§ Task to complete:
Nothing in the entries should change; repeat them exactly.

§ Material for this task:
(** X19. The three views of a column without information fit together: a
    column that [find_single_value_features] reports when the missing
    value counts as a value is dropped by
    [remove_low_information_features]; a column it does not report when
    the missing value is left out is kept; and counting the missing value
    can only take columns off its report. *)
Theorem single_value_and_low_information {F} (get_name : F → string)
    (fm : FeatureMatrix V) (r : loc) (features : option (list F))
    (σ : store V) :
  σ !! r = Some (frame fm) →
  ∃ r' features' kept,
    remove_low_information_features get_name r features σ
    = Ok ((r', features'), <[r' := kept]> σ)
    ∧ (∀ c, c ∈ find_single_value_features fm true → c ∉ pd.columns kept)
    ∧ (∀ c, c ∈ pd.columns fm → c ∉ find_single_value_features fm false →
         c ∈ pd.columns kept)
    ∧ (∀ c, c ∈ find_single_value_features fm true →
         c ∈ find_single_value_features fm false).
Proof.
  intros Hr.
  exists (fresh (dom σ)),
    (filter (λ f, get_name f
                  ∈ pd.columns (filter (λ kv, informative kv.2) (frame fm)))
       <$> features),
    (filter (λ kv, informative kv.2) (frame fm)).
  split; [by apply remove_low_information_features_Ok|].
  rewrite !find_single_value_features_columns.
  assert (∀ c, c ∈ pd.columns (filter (λ kv, distinct_count true kv.2 ≤ 1)
                                      (frame fm)) →
            ∃ s, (c, s) ∈ frame fm ∧ distinct_count true s ≤ 1) as Htrue.
  { intros c Hc. unfold pd.columns in Hc.
    apply list_elem_of_fmap in Hc as ([c' s] & -> & Hc).
    apply list_elem_of_filter in Hc as [Hle Hin]. by exists s. }
  split; [|split].
  - intros c Hc Hkept. destruct (Htrue c Hc) as (s & Hin & Hle).
    rewrite (elem_of_columns_filter fm (λ kv, informative kv.2) c s Hin)
      in Hkept.
    destruct Hkept as [Hlt _]. simpl in Hlt. lia.
  - intros c Hc Hfalse. unfold pd.columns in Hc.
    apply list_elem_of_fmap in Hc as ([c' s] & -> & Hin). simpl in *.
    apply (elem_of_columns_filter fm (λ kv, informative kv.2) c' s Hin).
    simpl. apply distinct_count_informative.
    rewrite (elem_of_columns_filter fm
               (λ kv, distinct_count false kv.2 ≤ 1) c' s Hin) in Hfalse.
    simpl in Hfalse. lia.
  - intros c Hc. destruct (Htrue c Hc) as (s & Hin & Hle).
    apply (elem_of_columns_filter fm
             (λ kv, distinct_count false kv.2 ≤ 1) c s Hin). simpl.
    pose proof (distinct_count_le s). lia.
Qed.

End frames.

Import SelectionExamples.

(** On a matrix without rows nothing is highly null, whatever the
    threshold. *)
Lemma find_highly_null_features_no_rows_witness :
  find_highly_null_features no_rows 0 = Ok []
  ∧ ("x", column "int64" []) ∈ frame no_rows
  ∧ ("x" ∉ @nil string).
Proof.
  assert (find_highly_null_features no_rows 0 = Ok []) as Hcall.
  { vm_compute. reflexivity. }
  assert (("x", column "int64" []) ∈ frame no_rows) as Hin.
  { apply list_elem_of_here. }
  split; [exact Hcall|]. split; [exact Hin|].
  exact (find_highly_null_features_no_rows no_rows 0 [] "x"
           (column "int64" []) Hcall Hin eq_refl).
Defined.

Lemma remove_low_information_features_idempotent_witness :
  let σ : store Z := {[ 1%positive := frame constant_and_varying ]} in
  σ !! 1%positive = Some (frame constant_and_varying)
  ∧ ∃ r1 features1 kept σ1,
      remove_low_information_features id 1%positive
        (Some ["constant"; "varying"]) σ
      = Ok ((r1, features1), σ1)
      ∧ σ1 !! r1 = Some kept
      ∧ ∃ r2, remove_low_information_features id r1 features1 σ1
              = Ok ((r2, features1), <[r2 := kept]> σ1).
Proof.
  intros σ.
  assert (σ !! 1%positive = Some (frame constant_and_varying)) as Hr.
  { vm_compute. reflexivity. }
  split; [exact Hr|].
  exact (remove_low_information_features_idempotent id constant_and_varying
           1%positive (Some ["constant"; "varying"]) σ Hr).
Defined.

Lemma single_value_and_low_information_witness :
  let σ : store Z := {[ 1%positive := frame constant_and_varying ]} in
  σ !! 1%positive = Some (frame constant_and_varying)
  ∧ find_single_value_features constant_and_varying true = ["constant"]
  ∧ ∃ r' kept,
      remove_low_information_features id 1%positive
        (None : option (list string)) σ
      = Ok ((r', None), <[r' := kept]> σ)
      ∧ ("constant" ∉ pd.columns kept)
      ∧ ("varying" ∈ pd.columns kept).
Proof.
  intros σ.
  assert (σ !! 1%positive = Some (frame constant_and_varying)) as Hr.
  { vm_compute. reflexivity. }
  split; [exact Hr|].
  assert (find_single_value_features constant_and_varying true
          = ["constant"]) as Htrue by (vm_compute; reflexivity).
  assert (find_single_value_features constant_and_varying false
          = ["constant"]) as Hfalse by (vm_compute; reflexivity).
  split; [exact Htrue|].
  destruct (single_value_and_low_information id constant_and_varying
              1%positive (None : option (list string)) σ Hr)
    as (r' & features' & kept & Hcall & Hdrop & Hkeep & _).
  exists r', kept.
  assert (features' = None) as ->.
  { unfold remove_low_information_features in Hcall. rewrite Hr in Hcall.
    vm_compute in Hcall. by injection Hcall as _ <- _. }
  split; [exact Hcall|]. split.
  - apply Hdrop. rewrite Htrue. apply list_elem_of_here.
  - apply Hkeep.
    + vm_compute. apply list_elem_of_further, list_elem_of_here.
    + rewrite Hfalse. intros Hin.
      apply list_elem_of_singleton in Hin. discriminate.
Defined.

(** *** [find_highly_correlated_features]: failures and the shape of the
    result *)

Section correlated.
Context {V : Type} `{EqDecision V}.
Context (corr : pd.Series V → pd.Series V → float).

§ Result:
(** X19. The three views of a column without information fit together: a
    column that [find_single_value_features] reports when the missing
    value counts as a value is dropped by
    [remove_low_information_features]; a column it does not report when
    the missing value is left out is kept; and counting the missing value
    can only take columns off its report. *)
Theorem single_value_and_low_information {F} (get_name : F → string)
    (fm : FeatureMatrix V) (r : loc) (features : option (list F))
    (σ : store V) :
  σ !! r = Some (frame fm) →
  ∃ r' features' kept,
    remove_low_information_features get_name r features σ
    = Ok ((r', features'), <[r' := kept]> σ)
    ∧ (∀ c, c ∈ find_single_value_features fm true → c ∉ pd.columns kept)
    ∧ (∀ c, c ∈ pd.columns fm → c ∉ find_single_value_features fm false →
         c ∈ pd.columns kept)
    ∧ (∀ c, c ∈ find_single_value_features fm true →
         c ∈ find_single_value_features fm false).
Proof.
  intros Hr.
  exists (fresh (dom σ)),
    (filter (λ f, get_name f
                  ∈ pd.columns (filter (λ kv, informative kv.2) (frame fm)))
       <$> features),
    (filter (λ kv, informative kv.2) (frame fm)).
  split; [by apply remove_low_information_features_Ok|].
  rewrite !find_single_value_features_columns.
  assert (∀ c, c ∈ pd.columns (filter (λ kv, distinct_count true kv.2 ≤ 1)
                                      (frame fm)) →
            ∃ s, (c, s) ∈ frame fm ∧ distinct_count true s ≤ 1) as Htrue.
  { intros c Hc. unfold pd.columns in Hc.
    apply list_elem_of_fmap in Hc as ([c' s] & -> & Hc).
    apply list_elem_of_filter in Hc as [Hle Hin]. by exists s. }
  split; [|split].
  - intros c Hc Hkept. destruct (Htrue c Hc) as (s & Hin & Hle).
    rewrite (elem_of_columns_filter fm (λ kv, informative kv.2) c s Hin)
      in Hkept.
    destruct Hkept as [Hlt _]. simpl in Hlt. lia.
  - intros c Hc Hfalse. unfold pd.columns in Hc.
    apply list_elem_of_fmap in Hc as ([c' s] & -> & Hin). simpl in *.
    apply (elem_of_columns_filter fm (λ kv, informative kv.2) c' s Hin).
    simpl. apply distinct_count_informative.
    rewrite (elem_of_columns_filter fm
               (λ kv, distinct_count false kv.2 ≤ 1) c' s Hin) in Hfalse.
    simpl in Hfalse. lia.
  - intros c Hc. destruct (Htrue c Hc) as (s & Hin & Hle).
    apply (elem_of_columns_filter fm
             (λ kv, distinct_count false kv.2 ≤ 1) c s Hin). simpl.
    pose proof (distinct_count_le s). lia.
Qed.

End frames.

Import SelectionExamples.

(** On a matrix without rows nothing is highly null, whatever the
    threshold. *)
Lemma find_highly_null_features_no_rows_witness :
  find_highly_null_features no_rows 0 = Ok []
  ∧ ("x", column "int64" []) ∈ frame no_rows
  ∧ ("x" ∉ @nil string).
Proof.
  assert (find_highly_null_features no_rows 0 = Ok []) as Hcall.
  { vm_compute. reflexivity. }
  assert (("x", column "int64" []) ∈ frame no_rows) as Hin.
  { apply list_elem_of_here. }
  split; [exact Hcall|]. split; [exact Hin|].
  exact (find_highly_null_features_no_rows no_rows 0 [] "x"
           (column "int64" []) Hcall Hin eq_refl).
Defined.

Lemma remove_low_information_features_idempotent_witness :
  let σ : store Z := {[ 1%positive := frame constant_and_varying ]} in
  σ !! 1%positive = Some (frame constant_and_varying)
  ∧ ∃ r1 features1 kept σ1,
      remove_low_information_features id 1%positive
        (Some ["constant"; "varying"]) σ
      = Ok ((r1, features1), σ1)
      ∧ σ1 !! r1 = Some kept
      ∧ ∃ r2, remove_low_information_features id r1 features1 σ1
              = Ok ((r2, features1), <[r2 := kept]> σ1).
Proof.
  intros σ.
  assert (σ !! 1%positive = Some (frame constant_and_varying)) as Hr.
  { vm_compute. reflexivity. }
  split; [exact Hr|].
  exact (remove_low_information_features_idempotent id constant_and_varying
           1%positive (Some ["constant"; "varying"]) σ Hr).
Defined.

Lemma single_value_and_low_information_witness :
  let σ : store Z := {[ 1%positive := frame constant_and_varying ]} in
  σ !! 1%positive = Some (frame constant_and_varying)
  ∧ find_single_value_features constant_and_varying true = ["constant"]
  ∧ ∃ r' kept,
      remove_low_information_features id 1%positive
        (None : option (list string)) σ
      = Ok ((r', None), <[r' := kept]> σ)
      ∧ ("constant" ∉ pd.columns kept)
      ∧ ("varying" ∈ pd.columns kept).
Proof.
  intros σ.
  assert (σ !! 1%positive = Some (frame constant_and_varying)) as Hr.
  { vm_compute. reflexivity. }
  split; [exact Hr|].
  assert (find_single_value_features constant_and_varying true
          = ["constant"]) as Htrue by (vm_compute; reflexivity).
  assert (find_single_value_features constant_and_varying false
          = ["constant"]) as Hfalse by (vm_compute; reflexivity).
  split; [exact Htrue|].
  destruct (single_value_and_low_information id constant_and_varying
              1%positive (None : option (list string)) σ Hr)
    as (r' & features' & kept & Hcall & Hdrop & Hkeep & _).
  exists r', kept.
  assert (features' = None) as ->.
  { unfold remove_low_information_features in Hcall. rewrite Hr in Hcall.
    vm_compute in Hcall. by injection Hcall as _ <- _. }
  split; [exact Hcall|]. split.
  - apply Hdrop. rewrite Htrue. apply list_elem_of_here.
  - apply Hkeep.
    + vm_compute. apply list_elem_of_further, list_elem_of_here.
    + rewrite Hfalse. intros Hin.
      apply list_elem_of_singleton in Hin. discriminate.
Defined.

(** *** [find_highly_correlated_features]: failures and the shape of the
    result *)

Section correlated.
Context {V : Type} `{EqDecision V}.
Context (corr : pd.Series V → pd.Series V → float).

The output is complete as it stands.